The findings revealed that AI generally underperformed relative to human clinicians, achieving an overall accuracy of 50.4%, whereas nurses scored 65.5%, and doctors 70.6%. Sensitivity, which measures the AI’s ability to identify genuinely urgent cases, was notably lower at 58.3%, compared to 73.8% for nurses and 83.0% for doctors.

Interestingly, AI showed higher performance in identifying the most critical cases—those requiring immediate intervention—outperforming nurses in accuracy (27.3% vs. 9.3%) and specificity (27.8% vs. 8.3%). This suggests that AI tends to over-triage, erring on the side of caution by flagging more patients as critical, which could both protect patient safety and lead to unnecessary resource use.
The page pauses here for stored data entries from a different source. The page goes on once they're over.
(* ===== verification/ManagedConn.v ===== *)
(** * A connection that is managed from outside: [lib/resumption/managedconn.go]

    A [managedConn] is two ring buffers behind the interface of a network
    connection.  A call runs under the connection's lock and may have to wait;
    the model runs it from one wait to the next. *)

From stdpp Require Import list.
From S2P Require Import Prelude GoStrings Types Ring.

#[local] Open Scope Z_scope.

Definition receiveBufferSize : Z := 128 * 1024.
Definition sendBufferSize : Z := 2 * 1024 * 1024.

Definition ErrClosed : error := Error KOther "use of closed network connection" [] [].
Definition errBrokenPipe : error := Error KOther "broken pipe" [] [].
Definition ErrDeadlineExceeded : error := Error KOther "i/o timeout" [] [].
Definition EOF : error := Error KOther "EOF" [] [].

(** ** Deadlines

    The timer of a deadline is never set, pending until a time, fired with its
    function not yet run, or stopped. *)

Inductive timer :=
| NoTimer
| Pending (at_ : time)
| Fired
| Stopped.

Record deadline := mkDeadline {
  dl_timer : timer;
  dl_timeout : bool;
  dl_stopped : bool;
}.
Definition noDeadline : deadline := mkDeadline NoTimer false false.

(** [setDeadlineLocked] from one wait to the next: [None] is a wait.  [t] is
    [None] for the zero time. *)
Definition setDeadlineLocked (now : time) (t : option time) (d : deadline) : deadline * option unit :=
  let set d :=
    match t with
    | None => mkDeadline (dl_timer d) false (dl_stopped d)
    | Some t =>
        if t - now <=? 0 then mkDeadline (dl_timer d) true (dl_stopped d)
        else mkDeadline (Pending t) false
               (match dl_timer d with NoTimer => dl_stopped d | _ => false end)
    end in
  match dl_timer d with
  | NoTimer => (set d, Some tt)
  | timer =>
      if dl_stopped d then (set d, Some tt)
      else match timer with
           | Pending _ => (set (mkDeadline Stopped (dl_timeout d) true), Some tt)
           | _ => (d, None)
           end
  end.

(** The timer's time has come, and then its function runs. *)
Definition fire (now : time) (d : deadline) : deadline :=
  match dl_timer d with
  | Pending t => if t <=? now then mkDeadline Fired (dl_timeout d) (dl_stopped d) else d
  | _ => d
  end.
Definition runTimer (d : deadline) : deadline :=
  match dl_timer d with
  | Fired => mkDeadline Stopped true true
  | _ => d
  end.

(** ** The connection *)

Record managedConn := mkConn {
  c_readDeadline : deadline;
  c_writeDeadline : deadline;
  c_receiveBuffer : buffer;
  c_sendBuffer : buffer;
  c_localClosed : bool;
  c_remoteClosed : bool;
}.
Definition newManagedConn : managedConn :=
  mkConn noDeadline noDeadline emptyBuffer emptyBuffer false false.

Definition with_receive (w : buffer) (c : managedConn) : managedConn :=
  mkConn (c_readDeadline c) (c_writeDeadline c) w (c_sendBuffer c) (c_localClosed c) (c_remoteClosed c).
Definition with_send (w : buffer) (c : managedConn) : managedConn :=
  mkConn (c_readDeadline c) (c_writeDeadline c) (c_receiveBuffer c) w (c_localClosed c) (c_remoteClosed c).
Definition with_remoteClosed (c : managedConn) : managedConn :=
  mkConn (c_readDeadline c) (c_writeDeadline c) (c_receiveBuffer c) (c_sendBuffer c) (c_localClosed c) true.
Definition with_deadlines (r w : deadline) (c : managedConn) : managedConn :=
  mkConn r w (c_receiveBuffer c) (c_sendBuffer c) (c_localClosed c) (c_remoteClosed c).

(** What a call did by the time it waits or returns: [Return] what it hands
    back, or [Wait] with what is left to do. *)
Inductive progress (A B : Type) :=
| Return (a : A) (err : option error)
| Wait (b : B).
Arguments Return {A B} _ _.
Arguments Wait {A B} _.

Definition stopTimer (d : deadline) : deadline :=
  match dl_timer d with
  | Pending _ => mkDeadline Stopped (dl_timeout d) (dl_stopped d)
  | _ => d
  end.

Definition Close (c : managedConn) : managedConn * option error :=
  if c_localClosed c then (c, Some ErrClosed)
  else (mkConn (stopTimer (c_readDeadline c)) (stopTimer (c_writeDeadline c)) (c_receiveBuffer c) (c_sendBuffer c)
          true (c_remoteClosed c), None).

(** [SetReadDeadline] and [SetWriteDeadline] *)
Definition SetReadDeadline (now : time) (t : option time) (c : managedConn) : managedConn * progress unit unit :=
  if c_localClosed c then (c, Return tt (Some ErrClosed))
  else
    let '(d, r) := setDeadlineLocked now t (c_readDeadline c) in
    (with_deadlines d (c_writeDeadline c) c, match r with Some _ => Return tt None | None => Wait tt end).
Definition SetWriteDeadline (now : time) (t : option time) (c : managedConn) : managedConn * progress unit unit :=
  if c_localClosed c then (c, Return tt (Some ErrClosed))
  else
    let '(d, r) := setDeadlineLocked now t (c_writeDeadline c) in
    (with_deadlines (c_readDeadline c) d c, match r with Some _ => Return tt None | None => Wait tt end).

(** [SetDeadline] sets the two deadlines, and may wait in either; it goes on
    from there. *)
Inductive deadline_wait :=
| ForRead
| ForWrite.
Definition SetDeadline_write (now : time) (t : option time) (c : managedConn) : managedConn * progress unit deadline_wait :=
  let '(d, r) := setDeadlineLocked now t (c_writeDeadline c) in
  (with_deadlines (c_readDeadline c) d c, match r with Some _ => Return tt None | None => Wait ForWrite end).
Definition SetDeadline_wake (w : deadline_wait) (now : time) (t : option time) (c : managedConn)
    : managedConn * progress unit deadline_wait :=
  match w with
  | ForRead =>
      let '(d, r) := setDeadlineLocked now t (c_readDeadline c) in
      let c := with_deadlines d (c_writeDeadline c) c in
      match r with Some _ => SetDeadline_write now t c | None => (c, Wait ForRead) end
  | ForWrite => SetDeadline_write now t c
  end.
Definition SetDeadline (now : time) (t : option time) (c : managedConn) : managedConn * progress unit deadline_wait :=
  if c_localClosed c then (c, Return tt (Some ErrClosed)) else SetDeadline_wake ForRead now t c.

(** ** [Read] *)

(** One round of the loop of [Read]. *)
Definition Read_round (size : nat) (c : managedConn) : result (managedConn * progress (list byte) unit) :=
  if dl_timeout (c_readDeadline c) then Ok (c, Return [] (Some ErrDeadlineExceeded))
  else
    let? out := read (c_receiveBuffer c) size in
    let '(w, bytes) := out in
    let c := with_receive w c in
    Ok (c, if (0 <? length bytes)%nat then Return bytes None
           else if c_remoteClosed c then Return [] (Some EOF)
           else Wait tt).

Definition Read (size : nat) (c : managedConn) : result (managedConn * progress (list byte) unit) :=
  if c_localClosed c then Ok (c, Return [] (Some ErrClosed))
  else if (size =? 0)%nat then Ok (c, Return [] None)
  else Read_round size c.

(** After [cond.Wait()] returns. *)
Definition Read_wake (size : nat) (c : managedConn) : result (managedConn * progress (list byte) unit) :=
  if c_localClosed c then Ok (c, Return [] (Some ErrClosed)) else Read_round size c.

(** ** [Write] *)

(** One round, with [n] bytes written before and [b] left. *)
Definition Write_round (n : Z) (b : list byte) (c : managedConn) : result (managedConn * progress Z (Z * list byte)) :=
  let? out := write (c_sendBuffer c) b sendBufferSize in
  let '(w, s) := out in
  let c := with_send w c in
  if 0 <? s then
    let b := drop (Z.to_nat s) b in
    let n := n + s in
    Ok (c, if (length b =? 0)%nat then Return n None else Wait (n, b))
  else Ok (c, Wait (n, b)).

Definition Write (b : list byte) (c : managedConn) : result (managedConn * progress Z (Z * list byte)) :=
  if c_localClosed c then Ok (c, Return 0 (Some ErrClosed))
  else if dl_timeout (c_writeDeadline c) then Ok (c, Return 0 (Some ErrDeadlineExceeded))
  else if c_remoteClosed c then Ok (c, Return 0 (Some errBrokenPipe))
  else if (length b =? 0)%nat then Ok (c, Return 0 None)
  else Write_round 0 b c.

Definition Write_wake (n : Z) (b : list byte) (c : managedConn) : result (managedConn * progress Z (Z * list byte)) :=
  if c_localClosed c then Ok (c, Return n (Some ErrClosed))
  else if dl_timeout (c_writeDeadline c) then Ok (c, Return n (Some ErrDeadlineExceeded))
  else if c_remoteClosed c then Ok (c, Return n (Some errBrokenPipe))
  else Write_round n b c.

(** ** The deadlines of a managed connection

    What happens to one deadline while the connection is open: it is set, time
    goes by, its timer fires and the timer's function gets to run, in any
    order.  The model of the timer keeps the one race there is, between the
    function that was started and a call that sets the deadline anew. *)

#[local] Open Scope Z_scope.

Inductive event :=
| Elapse (dt : Z)
| SetTo (t : option time)
| TimerFires
| TimerRuns.

(** [w_deadline] is the deadline the last call that returned has set. *)
Record watched := mkWatched {
  w_now : time;
  w_deadline : option time;
  w_state : deadline;
}.

Definition happen (e : event) (w : watched) : watched :=
  match e with
  | Elapse dt => mkWatched (w_now w + Z.max 0 dt) (w_deadline w) (w_state w)
  | SetTo t =>
      match setDeadlineLocked (w_now w) t (w_state w) with
      | (d, Some _) => mkWatched (w_now w) t d
      | (d, None) => mkWatched (w_now w) (w_deadline w) d
      end
  | TimerFires => mkWatched (w_now w) (w_deadline w) (fire (w_now w) (w_state w))
  | TimerRuns => mkWatched (w_now w) (w_deadline w) (runTimer (w_state w))
  end.

Fixpoint happen_all (l : list event) (w : watched) : watched :=
  match l with [] => w | e :: l => happen_all l (happen e w) end.

Definition unwatched (now : time) : watched := mkWatched now None noDeadline.

(** The deadline has passed. *)
Definition due (w : watched) : Prop := exists t, w_deadline w = Some t /\ t <= w_now w.

Definition sound (w : watched) : Prop :=
  let d := w_state w in
  match dl_timer d with
  | NoTimer => dl_stopped d = false /\ (w_deadline w = None /\ dl_timeout d = false \/ due w /\ dl_timeout d = true)
  | Pending t => w_deadline w = Some t /\ dl_timeout d = false /\ dl_stopped d = false
  | Fired => due w /\ dl_timeout d = false /\ dl_stopped d = false
  | Stopped => dl_stopped d = true /\ (w_deadline w = None /\ dl_timeout d = false \/ due w /\ dl_timeout d = true)
  end.

Lemma unwatched_sound now : sound (unwatched now).
Proof. split; [done|by left]. Qed.

Lemma due_later w dt : due w -> due (mkWatched (w_now w + Z.max 0 dt) (w_deadline w) (w_state w)).
Proof. intros (t & E & Hle). exists t. simpl. split; [done|lia]. Qed.

(** Setting a deadline ends in a state that is sound for it. *)
Lemma set_sound w t d' : sound w -> setDeadlineLocked (w_now w) t (w_state w) = (d', Some tt) ->
  sound (mkWatched (w_now w) t d').
Proof.
  destruct w as [now p [timer timeout stopped]]. unfold setDeadlineLocked, sound, due. simpl. intros Hs E.
  destruct timer as [|at_| |], stopped, t as [t|]; simpl in E; try (destruct (Z.leb_spec (t - now) 0)); simplify_eq/=;
    destruct_and?; try done; split; try done; try (by left); right; (split; [|done]); exists t; (split; [done|lia]).
Qed.

Lemma set_waits w t d' : sound w -> setDeadlineLocked (w_now w) t (w_state w) = (d', None) ->
  d' = w_state w /\ dl_timer d' = Fired.
Proof.
  destruct w as [now p [timer timeout stopped]]. unfold setDeadlineLocked, sound. simpl. intros Hs E.
  destruct timer as [|at_| |], stopped, t as [t|]; simpl in E; try (destruct (Z.leb_spec (t - now) 0)); simplify_eq/=;
    destruct_and?; done.
Qed.

Lemma happen_sound e w : sound w -> sound (happen e w).
Proof.
  intros Hs. destruct e as [dt|t| |]; simpl.
  - destruct w as [now p [timer timeout stopped]]. unfold sound, due in *. simpl in *.
    destruct timer; naive_solver lia.
  - destruct (setDeadlineLocked (w_now w) t (w_state w)) as [d' [[]|]] eqn:E; [by apply set_sound|].
    destruct (set_waits w t d' Hs E) as [-> _]. by destruct w.
  - destruct w as [now p [timer timeout stopped]]. unfold sound, due, fire in *. simpl in *.
    destruct timer as [|at_| |]; simpl; try done. destruct (Z.leb_spec at_ now); simpl; [|done]. naive_solver.
  - destruct w as [now p [timer timeout stopped]]. unfold sound, due, runTimer in *. simpl in *.
    destruct timer; simpl; try done. naive_solver.
Qed.

Lemma happen_all_sound l w : sound w -> sound (happen_all l w).
Proof. revert w. induction l as [|e l IH]; simpl; [done|]. intros w Hs. by apply IH, happen_sound. Qed.

(** What the invariant says of a call: it fails only when the deadline has
    passed, and does so once the timer's function has run. *)
Lemma sound_timeout w : sound w -> dl_timeout (w_state w) = true -> due w.
Proof.
  intros Hs Ht. unfold sound in Hs. destruct (dl_timer (w_state w)); naive_solver congruence.
Qed.

Lemma sound_due w : sound w -> due w -> dl_timeout (runTimer (fire (w_now w) (w_state w))) = true.
Proof.
  intros Hs (t & Et & Hle). destruct w as [now p [timer timeout stopped]]. unfold sound, due, fire, runTimer in *. simpl in *.
  destruct timer as [|at_| |]; simpl; try naive_solver. destruct Hs as (Ep & _). assert (at_ = t) as -> by congruence.
  destruct (Z.leb_spec t now); [done|lia].
Qed.

(** A call that sets the deadline waits for a timer's function only, and no
    longer than that takes to run. *)
Lemma sound_set w t d' : sound w -> setDeadlineLocked (w_now w) t (w_state w) = (d', None) ->
  dl_timer (w_state w) = Fired /\ exists d2, setDeadlineLocked (w_now w) t (runTimer (w_state w)) = (d2, Some tt).
Proof.
  intros Hs E. destruct (set_waits w t d' Hs E) as [-> Hf]. split; [done|]. unfold runTimer. rewrite Hf. by eexists.
Qed.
In terms of surgical and therapeutic cases, human clinicians still outshined AI. Doctors scored 68.4% reliability in surgical case triage, while nurses scored 63%. AI lagged behind at 39.5%. Conversely, in cases involving medications or non-invasive therapies, AI performed slightly better than nurses.

Dr. Jukneviciene emphasized that AI should not replace trained medical staff but could serve as a supplementary tool—particularly useful in supporting less experienced staff and improving prioritization during critical situations. She cautioned that over-reliance on AI might cause inefficiencies and stressed the importance of human oversight.

The researchers plan further studies with more advanced AI models, larger participant groups, and additional features like ECG interpretation to enhance AI’s role in emergency medicine. Limitations noted include the small sample size, single-center setting, and the offline nature of AI analysis, which did not allow real-time application or interaction with patient vital signs.

Experts agree that while AI holds promise for areas like imaging and support, it cannot fully replace the nuanced judgment of medical professionals. Proper integration and ongoing testing are essential to harness AI’s benefits without compromising patient safety.